======================
Backends & GPU Support
======================

``opt_einsum`` is quite agnostic to the type of n-dimensional arrays (tensors)
it uses, since finding the contraction path only relies on getting the shape
attribute of each array supplied.
It can perform the underlying tensor contractions with various
libraries. In fact, any library that provides a :func:`~numpy.tensordot` and
:func:`~numpy.transpose` implementation can perform most normal contractions.
While more special functionality such as axes reduction is reliant on a
:func:`~numpy.einsum` implementation.
The following is a brief overview of libraries which have been tested with
``opt_einsum``:

    - `tensorflow <https://www.tensorflow.org/>`_: compiled tensor expressions
      that can run on GPU.
    - `theano <http://deeplearning.net/software/theano/>`_: compiled tensor
      expressions that can run on GPU.
    - `cupy <https://cupy.chainer.org/>`_: numpy-like api for GPU tensors.
    - `dask <https://dask.pydata.org/>`_: larger-than-memory tensor
      computations, distributed scheduling, and potential reuse of
      intermediaries.
    - `sparse <https://sparse.pydata.org/>`_: sparse tensors.
    - `pytorch <https://pytorch.org>`_: numpy-like api for GPU tensors.
    - `autograd <https://github.com/HIPS/autograd>`_: automatic derivative
      computation for tensor expressions
    - `jax <https://github.com/google/jax>`_: compiled GPU tensor expressions
      including ``autograd``-like functionality

``opt_einsum`` is agnostic to the type of n-dimensional arrays (tensors)
it uses, since finding the contraction path only relies on getting the shape
attribute of each array supplied.
It can perform the underlying tensor contractions with various
libraries.

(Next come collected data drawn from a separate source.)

(* ===== verification/VaultClient.v ===== *)
(** * The HTTP client of a vault ([vault/client.go])

    A client talks to its server by the calls [Do] and [HttpNow] of a [prog];
    its state is its configuration, its parser and the OAuth token it keeps.
    An operation gives its result and the client after it, or [None] when it
    panics.  URLs and headers are strings; whether [http.NewRequest] takes a
    method and a URL is a parameter, as is the order of [range] over a map. *)

From S2P Require Import Prelude GoLang Config Effects Store Policy Security VaultParser.

(** ** Strings *)

Definition prefixb (p s : string) : bool := bool_decide (take_str (String.length p) s = p).
Definition suffixb (p s : string) : bool :=
  (String.length p <=? String.length s) &&
  bool_decide (drop_str (String.length s - String.length p) s = p).
Definition TrimSuffix (s p : string) : string :=
  if suffixb p s then take_str (String.length s - String.length p) s else s.

(** [strings.Contains], and [strings.Replace] of the first occurrence. *)
Fixpoint Contains (s p : string) : bool :=
  prefixb p s || match s with EmptyString => false | String _ s => Contains s p end.
Fixpoint ReplaceFirst (s old new : string) : string :=
  if prefixb old s then new +:+ drop_str (String.length old) s
  else match s with EmptyString => EmptyString | String a s => String a (ReplaceFirst s old new) end.

(** [strings.ReplaceAll] of a text that is not empty; [skip] bytes of an
    occurrence are still to be passed. *)
Fixpoint replace_from (skip : nat) (s old new : string) : string :=
  match s with
  | EmptyString => EmptyString
  | String a s' =>
      match skip with
      | S skip => replace_from skip s' old new
      | O => if prefixb old s then new +:+ replace_from (String.length old - 1) s' old new
             else String a (replace_from 0 s' old new)
      end
  end.
Definition ReplaceAll (s old new : string) : string := replace_from 0 s old new.

(** [net/url]: letters, digits and "-_.~" stay; a path segment also keeps
    "$&+=:@", a query turns spaces into "+". *)
Definition letter_or_digit (n : N) : bool :=
  ((48 <=? n) && (n <=? 57) || (65 <=? n) && (n <=? 90) || (97 <=? n) && (n <=? 122))%N.
Definition one_of (s : string) (c : ascii) : bool :=
  existsb (λ d, bool_decide (d = c)) (String.list_ascii_of_string s).
Definition unreserved (c : ascii) : bool := letter_or_digit (N_of_ascii c) || one_of "-_.~" c.
Definition upperhex (n : N) : ascii :=
  nth (N.to_nat n) (String.list_ascii_of_string "0123456789ABCDEF") "0"%char.
Definition percent (c : ascii) : string :=
  String "%" (String (upperhex (N.shiftr (N_of_ascii c) 4))
    (String (upperhex (N.land (N_of_ascii c) 15)) EmptyString)).
Fixpoint escape_with (f : ascii → string) (s : string) : string :=
  match s with EmptyString => EmptyString | String c s => f c +:+ escape_with f s end.
Definition byte_str (c : ascii) : string := String c EmptyString.
Definition PathEscape : string → string :=
  escape_with (λ c, if unreserved c || one_of "$&+=:@" c then byte_str c else percent c).
Definition QueryEscape : string → string :=
  escape_with (λ c, if unreserved c then byte_str c
                    else if bool_decide (c = " "%char) then "+" else percent c).

(** [textproto.CanonicalMIMEHeaderKey]: a name with a byte that no header has
    stays as it is. *)
Definition token_byte (c : ascii) : bool :=
  letter_or_digit (N_of_ascii c) || one_of "!#$%&'*+-.^_`|~" c.
Fixpoint canonical (upper : bool) (s : string) : string :=
  match s with
  | EmptyString => EmptyString
  | String c s =>
      String ((if upper then upper_byte else lower_byte) c) (canonical (bool_decide (c = "-"%char)) s)
  end.
Definition CanonicalHeaderKey (k : string) : string :=
  if forallb token_byte (String.list_ascii_of_string k) then canonical true k else k.
Definition header_set (k v : string) (h : gmap string string) : gmap string string :=
  <[CanonicalHeaderKey k := v]> h.

(** ** Requests *)

Record http_request := {
  rq_method : string; rq_url : string; rq_header : gmap string string; rq_body : string }.
(** The body as far as it was read, and the error of reading. *)
Record http_response := { rs_status : Z; rs_body : string; rs_error : option error }.

Inductive HttpE : Type → Type :=
| Do (r : http_request) : HttpE (result http_response)
| HttpNow : HttpE Z.

Record client := {
  cl_cfg : VaultConfig; cl_parser : JsonPathParser; oauthToken : string; oauthExpires : Z }.
Definition with_token (token : string) (expires : Z) (c : client) : client :=
  {| cl_cfg := cl_cfg c; cl_parser := cl_parser c; oauthToken := token; oauthExpires := expires |}.

(** ** The configuration of a client *)

Definition operations (cfg : VaultConfig) : gmap string (option OperationConfig) :=
  default ∅ (OperationsOverride cfg).
Definition with_operations (m : gmap string (option OperationConfig)) (v : VaultConfig) : VaultConfig :=
  {| v_ID := v_ID v; v_Name := v_Name v; v_Type := v_Type v; v_Endpoint := v_Endpoint v;
     v_Method := v_Method v; v_Auth := v_Auth v; v_FieldNames := v_FieldNames v;
     v_Headers := v_Headers v; OperationsOverride := Some m;
     v_Timeout := v_Timeout v; SkipSSLVerify := SkipSSLVerify v; ToolConfig := ToolConfig v;
     ResolvedTool := ResolvedTool v; LegacyAuthMethod := LegacyAuthMethod v;
     LegacyAuthHeaders := LegacyAuthHeaders v |}.

Definition operation (method endpoint : string) (codes : list Z) (p : option ResponseParserConfig)
    : OperationConfig :=
  {| op_Method := method; op_Endpoint := endpoint; StatusCodes := codes; ResponseParserOf := p |}.
Definition response (l n v : string) : option ResponseParserConfig :=
  Some {| rp_ListPath := l; rp_NameField := n; rp_ValuePath := v |}.

Definition merge_operation (current defaults : OperationConfig) : OperationConfig :=
  operation (default_str (op_Method current) (op_Method defaults))
    (default_str (op_Endpoint current) (op_Endpoint defaults))
    (match StatusCodes current with [] => StatusCodes defaults | l => l end)
    (match ResponseParserOf current with None => ResponseParserOf defaults | p => p end).
Definition mergeOperationDefaults (name : string) (defaults : OperationConfig) (cfg : VaultConfig)
    : VaultConfig :=
  with_operations (<[name := Some match operations cfg !! name with
                                  | Some (Some current) => merge_operation current defaults
                                  | _ => defaults
                                  end]> (operations cfg)) cfg.

(** The metadata path of a key-value path. *)
Definition metadata_path (base : string) : string :=
  if Contains base "/data/" then ReplaceFirst base "/data/" "/metadata/"
  else if suffixb "/data" base then TrimSuffix base "/data" +:+ "/metadata"
  else base.
Definition hashiCorpListEndpoint (base : string) : string :=
  TrimSuffix (metadata_path base) "/" +:+ "?list=true".
Definition hashiCorpDeleteEndpoint (base : string) : string :=
  TrimSuffix (metadata_path base) "/" +:+ "/{name}".

Definition applyDefaultOperations (cfg : VaultConfig) : VaultConfig :=
  let cfg := with_operations (operations cfg) cfg in
  let t := ToLower (GetVaultType cfg) in
  let base := TrimSuffix (v_Endpoint cfg) "/" in
  if bool_decide (t = "azure") then
    let secretEndpoint := base +:+ "/{name}?api-version=7.4" in
    mergeOperationDefaults "delete" (operation "DELETE" secretEndpoint [200; 204]%Z None)
      (mergeOperationDefaults "set" (operation "PUT" secretEndpoint [200; 201]%Z None)
        (mergeOperationDefaults "get" (operation "GET" secretEndpoint [] (response "" "" "value"))
          (mergeOperationDefaults "list"
             (operation "GET" (base +:+ "?api-version=7.4") [] (response "value" "name" "")) cfg)))
  else if bool_decide (t = "vault") then
    let dataEndpoint := base +:+ "/{name}" in
    mergeOperationDefaults "delete" (operation "DELETE" (hashiCorpDeleteEndpoint base) [200; 204]%Z None)
      (mergeOperationDefaults "set" (operation "POST" dataEndpoint [200; 201; 204]%Z None)
        (mergeOperationDefaults "get" (operation "GET" dataEndpoint [] (response "" "" "data.data"))
          (mergeOperationDefaults "list"
             (operation "GET" (hashiCorpListEndpoint base) [] (response "data.keys" "key" "")) cfg)))
  else if bool_decide (t = "bitwarden") || bool_decide (t = "vaultwarden") then
    mergeOperationDefaults "delete" (operation "DELETE" (base +:+ "/{name}") [200; 204]%Z None)
      (mergeOperationDefaults "set" (operation "POST" base [200; 201]%Z None)
        (mergeOperationDefaults "list" (operation "GET" "" [] (response "data" "name" "")) cfg))
  else if bool_decide (t = "keeper") then
    mergeOperationDefaults "get" (operation "GET" "" [] (response "" "" "data"))
      (mergeOperationDefaults "list" (operation "GET" "" [] (response "records" "title" "")) cfg)
  else cfg.

Definition NewClient (cfg : VaultConfig) : client :=
  let cfg := applyDefaultOperations (PopulateDefaults cfg) in
  {| cl_cfg := cfg;
     cl_parser := match operations cfg !! "list" with
                  | Some (Some o) =>
                      match ResponseParserOf o with
                      | Some p => NewParserFromConfig (Some p)
                      | None => GetParserForVaultType (GetVaultType cfg)
                      end
                  | _ => GetParserForVaultType (GetVaultType cfg)
                  end;
     oauthToken := ""; oauthExpires := 0 |}.

Definition operationConfig (c : client) (op : string) : option OperationConfig :=
  default None (operations (cl_cfg c) !! op).
Definition operationEndpoint (c : client) (op name : string) : string :=
  let base := TrimSuffix (v_Endpoint (cl_cfg c)) "/" in
  let defaultEndpoint :=
    if bool_decide (op = "delete") || bool_decide (op = "get") || bool_decide (op = "set")
    then base +:+ "/" +:+ PathEscape name else base in
  match operationConfig c op with
  | Some o => if bool_decide (op_Endpoint o ≠ "")
              then ReplaceAll (op_Endpoint o) "{name}" (PathEscape name) else defaultEndpoint
  | None => defaultEndpoint
  end.
Definition default_method (c : client) (op : string) : string :=
  if bool_decide (op = "set") then ToUpper (v_Method (cl_cfg c))
  else if bool_decide (op = "delete") then "DELETE" else "GET".
Definition operationMethod (c : client) (op : string) : string :=
  match operationConfig c op with
  | Some o => if bool_decide (op_Method o ≠ "") then ToUpper (op_Method o) else default_method c op
  | None => default_method c op
  end.
Definition default_codes (op : string) : list Z :=
  if bool_decide (op = "set") then [200; 201; 204]%Z
  else if bool_decide (op = "delete") then [200; 204]%Z else [200]%Z.
Definition operationStatusCodes (c : client) (op : string) : list Z :=
  match operationConfig c op with
  | Some o => match StatusCodes o with [] => default_codes op | l => l end
  | None => default_codes op
  end.
Definition operationParser (c : client) (op : string) : JsonPathParser :=
  match option_bind _ _ ResponseParserOf (operationConfig c op) with
  | Some p => NewParserFromConfig (Some p)
  | None => if bool_decide (op = "list") then cl_parser c
            else GetParserForVaultType (GetVaultType (cl_cfg c))
  end.
Definition isSuccessStatus (status : Z) (allowed : list Z) : bool := existsb (Z.eqb status) allowed.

In fact, any library that provides a :func:`~numpy.tensordot` and
:func:`~numpy.transpose` implementation can perform most normal contractions.
While more special functionality such as axes reduction is reliant on a
:func:`~numpy.einsum` implementation.

.. note::

    For a contraction to be possible without using a backend einsum, it must
    satisfy the following rule: in the full expression (*including* output
    indices) each index must appear twice. In other words, each dimension
    must be contracted with one other dimension, or left alone.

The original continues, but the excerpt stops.